Collected data
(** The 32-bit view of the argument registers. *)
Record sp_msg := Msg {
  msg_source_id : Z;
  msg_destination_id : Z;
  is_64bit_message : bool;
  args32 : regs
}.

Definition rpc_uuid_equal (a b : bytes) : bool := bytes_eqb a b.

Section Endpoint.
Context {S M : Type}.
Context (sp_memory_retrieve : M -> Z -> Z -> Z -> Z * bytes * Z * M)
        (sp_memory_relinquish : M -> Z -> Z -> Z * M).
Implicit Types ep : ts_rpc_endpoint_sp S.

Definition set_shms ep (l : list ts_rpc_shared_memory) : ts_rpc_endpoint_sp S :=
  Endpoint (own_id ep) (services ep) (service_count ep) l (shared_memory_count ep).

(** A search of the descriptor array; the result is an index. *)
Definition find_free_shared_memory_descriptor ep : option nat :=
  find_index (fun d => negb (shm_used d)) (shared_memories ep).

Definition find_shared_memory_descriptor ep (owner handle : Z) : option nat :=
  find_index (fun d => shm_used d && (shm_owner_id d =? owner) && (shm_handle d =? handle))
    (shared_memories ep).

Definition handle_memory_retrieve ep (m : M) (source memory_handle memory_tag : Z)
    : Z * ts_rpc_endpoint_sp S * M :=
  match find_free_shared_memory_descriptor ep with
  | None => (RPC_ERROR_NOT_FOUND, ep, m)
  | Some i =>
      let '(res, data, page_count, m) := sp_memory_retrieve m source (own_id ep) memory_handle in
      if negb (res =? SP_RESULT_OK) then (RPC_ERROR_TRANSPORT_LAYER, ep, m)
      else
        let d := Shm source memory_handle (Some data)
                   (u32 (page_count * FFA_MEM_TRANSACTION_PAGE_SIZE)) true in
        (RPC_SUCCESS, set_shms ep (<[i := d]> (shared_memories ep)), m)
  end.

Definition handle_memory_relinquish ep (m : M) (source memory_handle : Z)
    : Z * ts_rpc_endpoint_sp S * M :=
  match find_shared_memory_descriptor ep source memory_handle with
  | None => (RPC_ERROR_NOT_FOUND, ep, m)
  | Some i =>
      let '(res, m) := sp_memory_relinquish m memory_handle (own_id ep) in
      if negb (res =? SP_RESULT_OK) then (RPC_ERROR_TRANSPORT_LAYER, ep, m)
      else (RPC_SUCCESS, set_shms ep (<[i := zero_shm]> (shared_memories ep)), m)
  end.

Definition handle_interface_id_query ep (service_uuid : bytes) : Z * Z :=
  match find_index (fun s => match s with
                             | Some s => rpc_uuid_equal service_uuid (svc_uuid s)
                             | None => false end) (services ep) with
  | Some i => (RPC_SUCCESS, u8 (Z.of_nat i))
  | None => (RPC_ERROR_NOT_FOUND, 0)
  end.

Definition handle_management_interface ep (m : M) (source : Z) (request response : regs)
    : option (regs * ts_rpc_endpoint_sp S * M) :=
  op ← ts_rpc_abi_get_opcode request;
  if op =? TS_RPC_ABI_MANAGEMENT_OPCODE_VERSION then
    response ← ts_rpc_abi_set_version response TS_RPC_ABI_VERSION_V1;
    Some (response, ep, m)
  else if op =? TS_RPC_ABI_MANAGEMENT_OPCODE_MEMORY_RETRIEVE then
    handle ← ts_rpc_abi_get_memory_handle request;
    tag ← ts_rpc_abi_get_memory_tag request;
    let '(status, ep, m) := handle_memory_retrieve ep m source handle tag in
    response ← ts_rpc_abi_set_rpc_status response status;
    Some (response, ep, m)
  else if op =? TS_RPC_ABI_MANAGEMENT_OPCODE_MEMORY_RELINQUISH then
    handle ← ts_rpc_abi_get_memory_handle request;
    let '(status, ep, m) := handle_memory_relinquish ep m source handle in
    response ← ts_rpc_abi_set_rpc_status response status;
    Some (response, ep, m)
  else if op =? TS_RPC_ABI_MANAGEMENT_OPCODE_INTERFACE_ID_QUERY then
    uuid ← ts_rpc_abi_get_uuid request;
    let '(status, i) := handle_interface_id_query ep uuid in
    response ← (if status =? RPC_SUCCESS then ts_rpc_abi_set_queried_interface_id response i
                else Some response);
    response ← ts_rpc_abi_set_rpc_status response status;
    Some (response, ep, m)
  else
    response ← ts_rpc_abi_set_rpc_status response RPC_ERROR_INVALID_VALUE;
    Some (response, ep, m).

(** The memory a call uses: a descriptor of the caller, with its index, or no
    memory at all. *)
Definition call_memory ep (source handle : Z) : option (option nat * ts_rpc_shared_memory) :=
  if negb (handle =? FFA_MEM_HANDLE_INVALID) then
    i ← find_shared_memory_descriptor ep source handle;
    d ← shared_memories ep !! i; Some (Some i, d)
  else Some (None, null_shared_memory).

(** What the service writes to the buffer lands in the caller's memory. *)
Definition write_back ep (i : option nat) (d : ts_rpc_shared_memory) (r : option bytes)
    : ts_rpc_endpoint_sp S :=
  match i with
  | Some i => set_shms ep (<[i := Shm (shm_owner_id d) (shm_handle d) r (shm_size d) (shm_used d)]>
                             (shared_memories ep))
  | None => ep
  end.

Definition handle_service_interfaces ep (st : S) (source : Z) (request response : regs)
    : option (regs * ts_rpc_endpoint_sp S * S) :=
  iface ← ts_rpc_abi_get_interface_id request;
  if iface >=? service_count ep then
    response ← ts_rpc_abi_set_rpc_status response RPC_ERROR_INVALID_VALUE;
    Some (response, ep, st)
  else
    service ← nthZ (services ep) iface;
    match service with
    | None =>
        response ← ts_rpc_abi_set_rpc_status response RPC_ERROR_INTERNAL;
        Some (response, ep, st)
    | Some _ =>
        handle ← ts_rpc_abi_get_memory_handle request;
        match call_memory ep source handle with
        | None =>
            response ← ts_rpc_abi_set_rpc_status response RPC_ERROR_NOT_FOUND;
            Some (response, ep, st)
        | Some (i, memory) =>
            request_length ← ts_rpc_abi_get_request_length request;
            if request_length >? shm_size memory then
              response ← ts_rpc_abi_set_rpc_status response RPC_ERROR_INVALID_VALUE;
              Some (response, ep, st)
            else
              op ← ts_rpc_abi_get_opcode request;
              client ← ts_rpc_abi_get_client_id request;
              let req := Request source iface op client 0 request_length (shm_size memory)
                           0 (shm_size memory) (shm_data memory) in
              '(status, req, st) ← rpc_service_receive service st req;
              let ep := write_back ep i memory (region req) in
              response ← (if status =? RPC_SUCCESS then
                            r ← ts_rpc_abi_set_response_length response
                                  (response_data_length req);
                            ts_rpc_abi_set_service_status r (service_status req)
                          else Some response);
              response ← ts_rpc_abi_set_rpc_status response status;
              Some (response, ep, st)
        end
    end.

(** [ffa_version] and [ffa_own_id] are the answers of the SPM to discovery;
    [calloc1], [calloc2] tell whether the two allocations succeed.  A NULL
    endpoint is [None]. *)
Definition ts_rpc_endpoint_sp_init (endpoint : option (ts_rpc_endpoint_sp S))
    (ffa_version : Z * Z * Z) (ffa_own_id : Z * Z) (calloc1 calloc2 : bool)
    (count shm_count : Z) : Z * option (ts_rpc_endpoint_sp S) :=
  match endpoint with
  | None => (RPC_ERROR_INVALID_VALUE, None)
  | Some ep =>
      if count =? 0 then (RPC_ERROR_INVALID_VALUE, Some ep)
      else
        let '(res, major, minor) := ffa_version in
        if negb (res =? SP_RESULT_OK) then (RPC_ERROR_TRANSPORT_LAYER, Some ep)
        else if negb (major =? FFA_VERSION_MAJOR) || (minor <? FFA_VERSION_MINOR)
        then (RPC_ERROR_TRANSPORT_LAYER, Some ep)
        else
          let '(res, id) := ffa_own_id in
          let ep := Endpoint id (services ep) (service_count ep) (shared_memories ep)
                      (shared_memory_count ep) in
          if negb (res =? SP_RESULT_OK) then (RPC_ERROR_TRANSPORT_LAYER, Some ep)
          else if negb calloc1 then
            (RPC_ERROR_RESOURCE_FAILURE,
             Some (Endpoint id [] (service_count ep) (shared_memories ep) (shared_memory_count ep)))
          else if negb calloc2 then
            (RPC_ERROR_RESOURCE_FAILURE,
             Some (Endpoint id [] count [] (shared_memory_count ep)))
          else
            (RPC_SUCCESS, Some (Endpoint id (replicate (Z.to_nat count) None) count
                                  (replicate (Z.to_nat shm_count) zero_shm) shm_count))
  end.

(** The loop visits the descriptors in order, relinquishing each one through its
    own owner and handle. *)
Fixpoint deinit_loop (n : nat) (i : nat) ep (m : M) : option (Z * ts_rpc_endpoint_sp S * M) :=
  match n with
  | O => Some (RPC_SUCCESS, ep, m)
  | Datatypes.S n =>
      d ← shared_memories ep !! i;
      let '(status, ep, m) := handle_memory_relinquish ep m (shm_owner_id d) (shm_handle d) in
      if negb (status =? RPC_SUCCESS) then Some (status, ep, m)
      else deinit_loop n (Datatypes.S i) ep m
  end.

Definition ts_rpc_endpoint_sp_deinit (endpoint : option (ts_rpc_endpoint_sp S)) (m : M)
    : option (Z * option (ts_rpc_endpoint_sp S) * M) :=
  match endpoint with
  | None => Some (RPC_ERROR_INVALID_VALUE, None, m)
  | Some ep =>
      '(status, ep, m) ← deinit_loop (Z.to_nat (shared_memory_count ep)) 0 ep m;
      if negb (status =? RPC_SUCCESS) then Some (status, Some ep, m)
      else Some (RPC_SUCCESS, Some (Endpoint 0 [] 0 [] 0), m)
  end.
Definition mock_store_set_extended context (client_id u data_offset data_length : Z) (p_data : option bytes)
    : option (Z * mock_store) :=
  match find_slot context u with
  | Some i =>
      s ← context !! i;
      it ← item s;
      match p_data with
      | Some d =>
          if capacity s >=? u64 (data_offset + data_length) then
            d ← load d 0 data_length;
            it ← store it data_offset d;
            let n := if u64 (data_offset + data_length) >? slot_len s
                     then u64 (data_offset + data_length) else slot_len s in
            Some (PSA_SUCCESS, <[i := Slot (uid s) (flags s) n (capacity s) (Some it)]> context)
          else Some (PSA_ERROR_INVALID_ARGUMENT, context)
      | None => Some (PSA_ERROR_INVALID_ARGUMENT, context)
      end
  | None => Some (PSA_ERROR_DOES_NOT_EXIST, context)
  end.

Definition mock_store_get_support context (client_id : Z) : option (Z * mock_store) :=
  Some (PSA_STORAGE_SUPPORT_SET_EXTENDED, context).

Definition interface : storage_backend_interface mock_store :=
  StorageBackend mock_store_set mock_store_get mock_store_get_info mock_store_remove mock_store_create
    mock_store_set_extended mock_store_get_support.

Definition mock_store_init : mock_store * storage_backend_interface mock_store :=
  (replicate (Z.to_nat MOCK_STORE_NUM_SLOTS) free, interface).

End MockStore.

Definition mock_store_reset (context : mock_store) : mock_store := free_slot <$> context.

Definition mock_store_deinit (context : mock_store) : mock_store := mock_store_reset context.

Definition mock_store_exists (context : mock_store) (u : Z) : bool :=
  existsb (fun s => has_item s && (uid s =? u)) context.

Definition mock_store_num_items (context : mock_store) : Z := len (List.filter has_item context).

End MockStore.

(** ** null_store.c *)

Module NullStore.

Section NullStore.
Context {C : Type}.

**EXERCISE**:
Set down verbatim only the lines between the start of the data above and the line with "find_index (fun d => negb", both boundaries included.

**RESULT FOR THIS EXERCISE**:
(** The 32-bit view of the argument registers. *)
Record sp_msg := Msg {
  msg_source_id : Z;
  msg_destination_id : Z;
  is_64bit_message : bool;
  args32 : regs
}.

Definition rpc_uuid_equal (a b : bytes) : bool := bytes_eqb a b.

Section Endpoint.
Context {S M : Type}.
Context (sp_memory_retrieve : M -> Z -> Z -> Z -> Z * bytes * Z * M)
        (sp_memory_relinquish : M -> Z -> Z -> Z * M).
Implicit Types ep : ts_rpc_endpoint_sp S.

Definition set_shms ep (l : list ts_rpc_shared_memory) : ts_rpc_endpoint_sp S :=
  Endpoint (own_id ep) (services ep) (service_count ep) l (shared_memory_count ep).

(** A search of the descriptor array; the result is an index. *)
Definition find_free_shared_memory_descriptor ep : option nat :=
  find_index (fun d => negb (shm_used d)) (shared_memories ep).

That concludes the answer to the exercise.